This image shows bending behavior. (a) Synclastic curvature in the closed configuration; (b) cylindrical curvature in the open rec configurations; (c) an open rec specimen folder double. (CREDIT: University of Bristol)
The University of Bristol engineers have developed a new shape-changing metamaterial. This metamaterial was created using an ancient Japanese art known as Kirigami. In Kirigami, 3D shapes are obtained by cutting and folding paper.
Metamaterials are a group of materials that are engineered to develop properties that do not occur naturally. Presently, metamaterials are utilized to make high-performance sensors, and artificial electromagnetic and vibration absorbers.
Kirigami has a wider selection of geometries than 'classical' origami, and can be used to convert two-dimensional sheet materials into complex three-dimensional shapes.

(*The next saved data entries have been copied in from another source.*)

(* ===== verification/Request.v ===== *)
(** * Building requests (the pure part of src/client/hyper.rs)

    URL sanitising, redirects, TLS and ALPN parameters, the back-off, and the
    request line and headers.  Parsing a URI and the [http] builder's checks are
    parameters, and the builder's header map is an interface ([HeaderMap]). *)
From S2P Require Import Prelude RustStd ClientError Uri Config.

(** ** URLs *)

Definition is_ascii_hexdigit (b : Z) : bool :=
  is_digit b || ((65 <=? b) && (b <=? 70)) || ((97 <=? b) && (b <=? 102)).

Definition must_encode (b : Z) : bool :=
  existsb (Z.eqb b) (bs " <>{}" ++ [34]) || ((0 <=? b) && (b <=? 0x1F)) || (b =? 0x7F).

Definition upper_hex_digit (d : Z) : Z := if d <? 10 then 48 + d else 55 + d.
(** [{:02X}]. *)
Definition hex2_upper (b : Z) : bytes := [upper_hex_digit (b / 16); upper_hex_digit (b mod 16)].

(** [out.push(b as char)]: the character with that number, in UTF-8. *)
Definition push_char (b : Z) : bytes := if b <? 128 then [b] else [192 + b / 64; 128 + b mod 64].

(** An already encoded [%XX]. *)
Definition escape_at (s : bytes) : bool :=
  match s with
  | p :: h :: l :: _ => (p =? ch "%") && is_ascii_hexdigit h && is_ascii_hexdigit l
  | _ => false
  end.

(** The loop; [skip] bytes of an escape are still to be copied. *)
Fixpoint sanitize_loop (skip : nat) (s : bytes) : bytes :=
  match s with
  | [] => []
  | b :: s' =>
      match skip with
      | S skip => push_char b ++ sanitize_loop skip s'
      | O =>
          if escape_at s then push_char b ++ sanitize_loop 2 s'
          else if must_encode b then ch "%" :: hex2_upper b ++ sanitize_loop 0 s'
          else push_char b ++ sanitize_loop 0 s'
      end
  end.
Definition sanitize_uri (url : bytes) : bytes := sanitize_loop 0 url.

Definition peer_slot_key (uri : Uri) : option bytes :=
  host ← uri.(host);
  let default_port := if bool_decide (uri.(scheme_str) = Some (bs "https")) then 443 else 80 in
  Some (host ++ bs ":" ++ dec (default default_port uri.(port_u16))).

(** ** TLS parameters *)

Fixpoint encode_alpn_protocols (protos : list bytes) : exec ClientError bytes :=
  match protos with
  | [] => Ok []
  | p :: protos =>
      if bool_decide (p = []) then Err (err_tls (bs "ALPN protocol name cannot be empty"))
      else if bool_decide (zlen p > 255) then
        Err (err_tls (bs "ALPN protocol name too long (" ++ dec (zlen p) ++ bs "B > 255): " ++ p))
      else rest ← encode_alpn_protocols protos; Ok (u8 (zlen p) :: p ++ rest)
  end.

Inductive SslVersion := TLS1 | TLS1_1 | TLS1_2 | TLS1_3.

#[export] Instance SslVersion_eq_dec : EqDecision SslVersion.
Proof. solve_decision. Defined.

(** The characters of the accepted names have no other lower-case preimage, so
    ASCII lower-casing decides as [to_lowercase] does. *)
Definition parse_tls_version (s : bytes) : exec ClientError SslVersion :=
  let l := to_ascii_lowercase s in
  let named_as v := bool_decide (l = bs v) || bool_decide (l = bs "tls" ++ bs v) || bool_decide (l = bs "tlsv" ++ bs v) in
  if named_as "1.0"%string then Ok TLS1
  else if named_as "1.1"%string then Ok TLS1_1
  else if named_as "1.2"%string then Ok TLS1_2
  else if named_as "1.3"%string then Ok TLS1_3
  else Err (err_other (bs "unknown TLS version '" ++ s ++ bs "' (use 1.0, 1.1, 1.2, 1.3)")).

(** ** Redirects and retries *)

Definition is_redirect (status : Z) : bool :=
  bool_decide (status ∈ [301; 302; 303; 307; 308]).

(** [2u64.saturating_pow(attempt)] and [Duration::saturating_mul] of a duration in
    milliseconds by a [u32]; [Duration::MAX] is [u64::MAX] seconds. *)
Definition saturating_pow2 (attempt : Z) : Z := Z.min (2 ^ attempt) u64_max.
Definition DURATION_MAX_MS : Z := u64_max * 1000 + 999.
Definition retry_backoff (attempt min_wait max_wait : Z) : Z :=
  let factor := saturating_pow2 attempt in
  let backoff := Z.min (min_wait * u32 factor) DURATION_MAX_MS in
  Z.min backoff max_wait.

(** ** The request *)

Record Request := mkRequest {
  r_method : bytes;
  r_uri : Uri;
  r_headers : list (bytes * bytes);
  r_body : bytes
}.

Definition named (n : bytes) (h : bytes * bytes) : bool := eq_ignore_ascii_case h.1 n.
Definition has_header (n : bytes) (l : list (bytes * bytes)) : bool := existsb (named n) l.

(** [value.trim().trim_end_matches([';', ' '])]. *)
Fixpoint drop_separators (s : bytes) : bytes :=
  match s with
  | b :: s' => if (b =? ch ";") || (b =? ch " ") then drop_separators s' else s
  | [] => []
  end.
Definition caller_cookies (value : bytes) : bytes := rev (drop_separators (rev (trim value))).

Definition merge_cookies (value extra : bytes) : bytes :=
  let caller := caller_cookies value in
  if bool_decide (caller = []) then extra else caller ++ bs "; " ++ extra.

(** The loop over the caller's headers: what is emitted, and [merged_cookies]. *)
Fixpoint emit_headers (redirect_cookies : option bytes) (headers : list (bytes * bytes)) (merged : bool)
    : list (bytes * bytes) * bool :=
  match headers with
  | [] => ([], merged)
  | (name, value) :: headers =>
      match redirect_cookies with
      | Some extra =>
          if negb merged && eq_ignore_ascii_case name (bs "cookie") then
            let '(out, m) := emit_headers redirect_cookies headers true in
            ((name, merge_cookies value extra) :: out, m)
          else
            let '(out, m) := emit_headers redirect_cookies headers merged in ((name, value) :: out, m)
      | None => let '(out, m) := emit_headers redirect_cookies headers merged in ((name, value) :: out, m)
      end
  end.

(** The values under a name, in order. *)
Definition values_of (n : bytes) (l : list (bytes * bytes)) : list bytes := map snd (List.filter (named n) l).

(** [http::HeaderMap], as one walks it after a list of headers was appended to it.  Its
    documented contract: names are lower-case, and the values under one name stay in the
    order they were appended in; nothing is promised of the order across names. *)
Class HeaderMap := {
  header_map : list (bytes * bytes) → list (bytes * bytes);
  header_map_lower l : Forall (λ h, to_ascii_lowercase h.1 = h.1) (header_map l);
  header_map_values n l : values_of n (header_map l) = values_of n l
}.

Section builder.
Context `{Headers : !HeaderMap}.
(** [str::parse::<http::Uri>], and the error with which [http]'s builder refuses the
    method, URI or headers it is given, if it does. *)
Context (parse_uri : bytes → bytes + Uri).
Context (builder_error : Request → option bytes).

Definition parse_url (ctx url : bytes) : exec ClientError Uri :=
  match parse_uri url with
  | inr uri => Ok uri
  | inl e => Err (err_invalid_url (ctx ++ e))
  end.

Definition resolve_redirect (current : Uri) (location : bytes) : exec ClientError Uri :=
  let sanitized := sanitize_uri location in
  let relative :=
    let scheme := default (bs "https") current.(scheme_str) in
    authority ← ok_or current.(authority)
      (err_invalid_url (bs "no authority in current URL to resolve relative redirect: " ++ location));
    let absolute := scheme ++ bs "://" ++ authority ++ sanitized in
    parse_url (bs "invalid redirect URL '" ++ absolute ++ bs "': ") absolute in
  match parse_uri sanitized with
  | inr uri => if bool_decide (is_Some uri.(scheme_str)) then Ok uri else relative
  | inl _ => relative
  end.

Definition or_uri (uri : Uri) (parsed : bytes + Uri) : Uri :=
  match parsed with inr u => u | inl _ => uri end.

Definition effective_uri (uri : Uri) (origin_form : bool) : exec ClientError Uri :=
  if origin_form then
    match uri.(query) with
    | Some q => Ok (or_uri uri (parse_uri (uri.(path) ++ bs "?" ++ q)))
    | None =>
        if bool_decide (uri.(path) = []) then
          match parse_uri (bs "/") with inr u => Ok u | inl _ => Panic end
        else Ok (or_uri uri (parse_uri uri.(path)))
    end
  else Ok uri.

Definition default_headers (uri : Uri) (config : RequestConfig) (manual_host_header : bool) : list (bytes * bytes) :=
  let custom := default [] config.(cfg_headers) in
  (match uri.(authority) with
   | Some authority =>
       if manual_host_header && negb (has_header (bs "host") custom) then [(bs "Host", authority)] else []
   | None => []
   end)
  ++ (if has_header (bs "user-agent") custom then [] else [(bs "User-Agent", bs "blasthttp/0.1.0")])
  ++ (if has_header (bs "accept-encoding") custom then [] else [(bs "Accept-Encoding", bs "gzip, deflate, br")]).

Definition build_request (uri : Uri) (config : RequestConfig) (origin_form manual_host_header : bool)
    (redirect_cookies : option bytes) : exec ClientError Request :=
  effective_uri ← effective_uri uri origin_form;
  let '(emitted, merged_cookies) := emit_headers redirect_cookies (default [] config.(cfg_headers)) false in
  let own := match redirect_cookies with
             | Some extra => if merged_cookies then [] else [(bs "Cookie", extra)]
             | None => []
             end in
  let given := default_headers uri config manual_host_header ++ emitted ++ own in
  let request := mkRequest (method config) effective_uri given (default [] config.(cfg_body)) in
  match builder_error request with
  | Some e => Err (err_other (bs "failed to build request: " ++ e))
  | None => Ok (mkRequest (method config) effective_uri (header_map given) (default [] config.(cfg_body)))
  end.
End builder.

The research findings of the study that took its origin in a PhD program administered by the University's EPSRC Centre for Doctoral Training in Advanced Composites for Innovation and Science (ACCIS CDT), have been recently featured in Scientific Reports.
This kind of mechanical metamaterial developed by PhD student Robin Neville can be reconfigured using mainstream actuation mechanisms. This metamaterial developed using Kirigami technique portrays large differences in mechanical performance with small geometry changes and can also change shape seamlessly.
Thermoset composite materials or off-the-shelf thermoplastic can also be used to produce the Kirigami metamaterial. Various electronic systems and sensing systems can be embedded into them to get a completely integrated smart structure that can change shapes.
Mechanical metamaterials exhibit unusual properties through the shape and deformation of their engineered subunits. Our research presents a new investigation of the kinematics of a family of cellular metamaterials based on Kirigami design principles. This technique allows us to create cellular structures with engineered cuts and folds that produce large shape and volume changes, and with extremely directional, tunable mechanical properties.
Fabrizio Scarpa, Professor, University of Bristol
Robin Neville, PhD student, added:
"By combining analytical models and numerical simulations we have demonstrated how these Kirigami cellular metamaterials can change their deformation characteristics. We have also shown the potential of using these classes of mechanical metamaterials for shape change applications like morphing structures."
In future, the Kirigami metamaterial will develop applications in robotics, morphing structures for space and airframe applications, smart antennas and microwave.